Shippable is aggressively generous in their pricing and in what they give away for free. Every other provider’s free plan covers only publicly-visible source code repositories. Shippable, however, gives you free unlimited builds for both public and private projects! There are automated deployment options for Heroku, Amazon Elastic Beanstalk, Google App Engine, and OpenShift. Their paid plan, supporting up to 5 concurrent builds, is only one dollar a month. Compared to the other options in this article, that’s insane!
… if it worked
However, I fear that they’re being a bit too generous, to compete in a marketplace that is seriously over-saturated. Despite their “fastest” monicker, in my experience the service has been ridiculously slow. There are extreme delays before a triggered build actual executes, and I have yet to see a single build and test suite run all the way to completion. I suspect that Shippable simply doesn’t have the horsepower to service all of the freeloaders and dollar-a-month people using their system.

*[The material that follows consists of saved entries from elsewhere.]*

(* ===== verification/WorkerLoop.v ===== *)
(** * The main loop of a worker

    [JobEngine.run_forever] and [drain] of [app/workers/engine.py] with the
    tasks they start, as a transition system over the table of jobs: the loop,
    its tasks, their done callbacks, the shutdown signal and everything other
    processes do interleave at every [await].  What the processing of one job
    does is in Engine. *)

From Stdlib Require Import ZArith Lia Ascii String List Bool.
From stdpp Require Import base tactics list strings gmap relations.
From S2P Require Import Prelude PyStr StateMachine Jobs Repository Queue Service Effects Commits Pipeline World Engine SampleWorld.
From S2P Require Import Schemas RequestBody.

Local Open Scope string_scope.
Local Open Scope Z_scope.

(** ** State *)

(** Where the coroutine of [run_forever] is. *)
Inductive Phase :=
| Top                                             (* while not self._stopping.is_set() *)
| Reaping (reaped : Z)
| Selecting (reaped : Z) (exclude : list string)  (* the next stale job is on its way *)
| Claiming
| AwaitClaim (slots : Z)                          (* the claim is under way *)
| Claimed (job_ids : list string)                 (* committed, not yet spawned *)
| Waiting                                         (* for the poll interval or the signal *)
| Draining (waited : list nat) (deadline : option Z)
| Interrupting (pending : list nat)
| Ended.

(** Tasks are numbered in the order of their creation.  Two fields are not in
    the code: [lost], the jobs whose worker lost track of them because the
    database failed or a second cancellation struck, and [reclaimed], whether
    a job was ever claimed while a task of this worker was still on it. *)
Record Loop := MkLoop {
  tasks : list (string * nat);
  coroutines : list (nat * string);
  finished : list string;
  next_task : nat;
  next_reap : Z;
  stop_set : bool;
  phase : Phase;
  lost : list string;
  reclaimed : bool;
}.

#[export] Instance eta_loop : Eta Loop := fun l =>
  MkLoop (tasks l) (coroutines l) (finished l) (next_task l) (next_reap l) (stop_set l) (phase l) (lost l) (reclaimed l).

(** [JobEngine.__init__] *)
Definition idle : Loop := MkLoop [] [] [] 0 0 false Top [] false.

(** [self._tasks[job_id] = task] and [self._tasks.pop(job_id, None)] *)
Definition set_task (id : string) (k : nat) (l : list (string * nat)) : list (string * nat) :=
  if existsb (fun e => String.eqb (fst e) id) l
  then List.map (fun e => if String.eqb (fst e) id then (id, k) else e) l else (l ++ [(id, k)])%list.
Definition pop_task (id : string) (l : list (string * nat)) : list (string * nat) :=
  List.filter (fun e => negb (String.eqb (fst e) id)) l.

Definition tracked (l : Loop) : list string := List.map fst (tasks l).

(** [_spawn] *)
Definition _spawn (l : Loop) (id : string) : Loop :=
  l <| tasks := set_task id (next_task l) (tasks l) |>
    <| coroutines := (coroutines l ++ [(next_task l, id)])%list |>
    <| next_task := S (next_task l) |>
    <| reclaimed := reclaimed l || bool_decide (id ∈ tracked l) |>.

Definition spawn_all (job_ids : list string) (l : Loop) : Loop := fold_left _spawn job_ids l.

(** The coroutine of task [k] has ended; its done callback is scheduled. *)
Definition task_done (k : nat) (id : string) (l : Loop) : Loop :=
  l <| coroutines := List.filter (fun e => negb (Nat.eqb (fst e) k)) (coroutines l) |>
    <| finished := (finished l ++ [id])%list |>.

(** [_done] *)
Definition _done (id : string) (l : Loop) : Loop := l <| tasks := pop_task id (tasks l) |>.

Definition alive (l : Loop) (k : nat) : bool := existsb (fun e => Nat.eqb (fst e) k) (coroutines l).

(** The job is RUNNING under this worker. *)
Definition held (worker : string) (t : table) (id : string) : bool :=
  match row id t with Some j => claimed_by worker j | None => false end.

(** ** Steps *)

Inductive Actor := Main | Task | Callback | Signal | Others.

Definition State : Type := Loop * table.

Section Loop.

Context (reported : list Constraint -> Constraint) (fp : ProvisioningRequest -> string).
Context (worker : string) (settings : EngineSettings).

(** What the other processes and the tasks of this worker do to the table;
    only the main loop makes rows RUNNING under its own name. *)
Definition foreign_step (t t' : table) : Prop :=
  queue_step reported fp read_any t t' /\ forall id, held worker t' id = true -> held worker t id = true.

(** [timeout=self._shutdown_grace or None] *)
Definition grace_deadline (now : Z) : option Z :=
  if worker_shutdown_grace settings =? 0 then None else Some (now + worker_shutdown_grace settings).

(** [drain], up to its first [await]. *)
Definition drain (now : Z) (l : Loop) : Loop :=
  l <| phase := match tasks l with [] => Ended | _ => Draining (List.map snd (tasks l)) (grace_deadline now) end |>.

Inductive loop_step : Actor -> State -> State -> Prop :=
(* the head of the loop *)
| LLeave now l t : phase l = Top -> stop_set l = true -> loop_step Main (l, t) (drain now l, t)
| LReap now l t : phase l = Top -> stop_set l = false -> next_reap l <= now ->
    loop_step Main (l, t) (l <| next_reap := now + worker_reaper_interval settings |> <| phase := Reaping 0 |>, t)
| LNoReap now l t : phase l = Top -> stop_set l = false -> now < next_reap l -> loop_step Main (l, t) (l <| phase := Claiming |>, t)
(* reap_stale_jobs *)
| LReapNext k l t : phase l = Reaping k -> k < 20 -> loop_step Main (l, t) (l <| phase := Selecting k (tracked l) |>, t)
| LReapLimit k l t : phase l = Reaping k -> 20 <= k -> loop_step Main (l, t) (l <| phase := Claiming |>, t)
| LReaped k exclude now locked id l t t' : phase l = Selecting k exclude ->
    reap_one now (worker_heartbeat_timeout settings) exclude locked t = (Some id, t') ->
    loop_step Main (l, t) (l <| phase := Reaping (k + 1) |>, t')
| LReapedAll k exclude now locked l t t' : phase l = Selecting k exclude ->
    reap_one now (worker_heartbeat_timeout settings) exclude locked t = (None, t') ->
    loop_step Main (l, t) (l <| phase := Claiming |>, t')
| LReapFails k exclude l t : phase l = Selecting k exclude -> loop_step Main (l, t) (l <| phase := Claiming |>, t)
(* _claim_due_jobs *)
| LNoSlots l t : phase l = Claiming -> free_slots (worker_concurrency settings) (tracked l) <= 0 ->
    loop_step Main (l, t) (l <| phase := Waiting |>, t)
| LSlots l t : phase l = Claiming -> 0 < free_slots (worker_concurrency settings) (tracked l) ->
    loop_step Main (l, t) (l <| phase := AwaitClaim (free_slots (worker_concurrency settings) (tracked l)) |>, t)
| LClaim slots now locked l t : phase l = AwaitClaim slots ->
    loop_step Main (l, t) (l <| phase := Claimed (fst (claim_due_jobs slots worker now locked t)) |>,
                           snd (claim_due_jobs slots worker now locked t))
| LClaimFails slots l t : phase l = AwaitClaim slots -> loop_step Main (l, t) (l <| phase := Waiting |>, t)
| LClaimUnanswered slots now locked l t : phase l = AwaitClaim slots ->
    loop_step Main (l, t) (l <| phase := Waiting |> <| lost := (fst (claim_due_jobs slots worker now locked t) ++ lost l)%list |>,
                           snd (claim_due_jobs slots worker now locked t))
| LSpawn job_ids l t : phase l = Claimed job_ids -> loop_step Main (l, t) ((spawn_all job_ids l) <| phase := Waiting |>, t)
| LAgain l t : phase l = Waiting -> loop_step Main (l, t) (l <| phase := Top |>, t)
(* drain *)
| LDrained waited deadline l t : phase l = Draining waited deadline -> forallb (fun k => negb (alive l k)) waited = true ->
    loop_step Main (l, t) (l <| phase := Ended |>, t)
| LGraceOver waited deadline now l t : phase l = Draining waited (Some deadline) -> deadline <= now ->
    existsb (alive l) waited = true -> loop_step Main (l, t) (l <| phase := Interrupting (List.filter (alive l) waited) |>, t)
| LGathered pending l t : phase l = Interrupting pending -> forallb (fun k => negb (alive l k)) pending = true ->
    loop_step Main (l, t) (l <| phase := Ended |>, t)
(* a task ends when its job is off its hands, or another task has taken it over *)
| LTask k id l t : In (k, id) (coroutines l) ->
    held worker t id = false \/ (exists k', k' <> k /\ In (k', id) (coroutines l)) -> loop_step Task (l, t) (task_done k id l, t)
| LTaskLost k id l t : In (k, id) (coroutines l) -> loop_step Task (l, t) ((task_done k id l) <| lost := id :: lost l |>, t)
| LCallback id rest l t : finished l = id :: rest -> loop_step Callback (l, t) (_done id (l <| finished := rest |>), t)
| LStop l t : loop_step Signal (l, t) (l <| stop_set := true |>, t)
| LOthers l t t' : foreign_step t t' -> loop_step Others (l, t) (l, t').

Definition step (s s' : State) : Prop := exists a, loop_step a s s'.

(** One round of the loop that nothing interleaves with. *)
Definition round (now : Z) (locked : list string) (s : State) : State :=
  let '(l, t) := s in
  if stop_set l then (drain now l, t)
  else
    let '(l1, t1) := if next_reap l <=? now
                     then (l <| next_reap := now + worker_reaper_interval settings |>,
                           snd (reap_stale_jobs (List.repeat (now, locked) 20) (worker_heartbeat_timeout settings) (tracked l) t))
                     else (l, t) in
    let '(job_ids, t2) := engine_claim (worker_concurrency settings) (tracked l1) worker now locked t1 in
    ((spawn_all job_ids l1) <| phase := Top |>, t2).

End Loop.

(** ** The table *)

Section TableFacts.

Context (reported : list Constraint -> Constraint) (fp : ProvisioningRequest -> string) (worker : string).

Quite simply, this is what Jenkins does. Open source personal tinkering is one thing, but if I were working on a paid professional project then there’s nothing I’ve seen so far that I would accept as a substitute. What’s more, the pricing for hosted Jenkins solutions really isn’t out of line with the options discussed above. A CloudBees plan for 5 to 20 developers is $60 to $100, with Jenkins priced at 42-cents per hour of build-time on top of that. If you’re already using JIRA for project tracking, then you might like Atlassian’s Bamboo (a commercial CI offering comparable to Jenkins). Decent hosting options are at $50 and $100 a month, priced by the number of concurrent builds rather than the number of developers.
However, having relied on third-party hosted solutions in the past, I still personally believe that there is no better option than self-hosting. A $40 to $80 a month Digital Ocean droplet would probably be more than adequate for one-at-a-time builds of fairly complex Java applications. If you need to get in the range of 16+ GB of memory, for enormous builds or multiple builds run in parallel, then Google Compute Engine or Amazon EC2 starts to make the most financial sense.
Yeah, when you self-host, you are on the hook for solving any problems that come up. However, I have yet to encounter a Jenkins problem that took more than a few minutes of Google-searching to resolve. I’ll gladly take that over the helpless feeling of being down for hours while a third-party provider resolves issues beyond my control.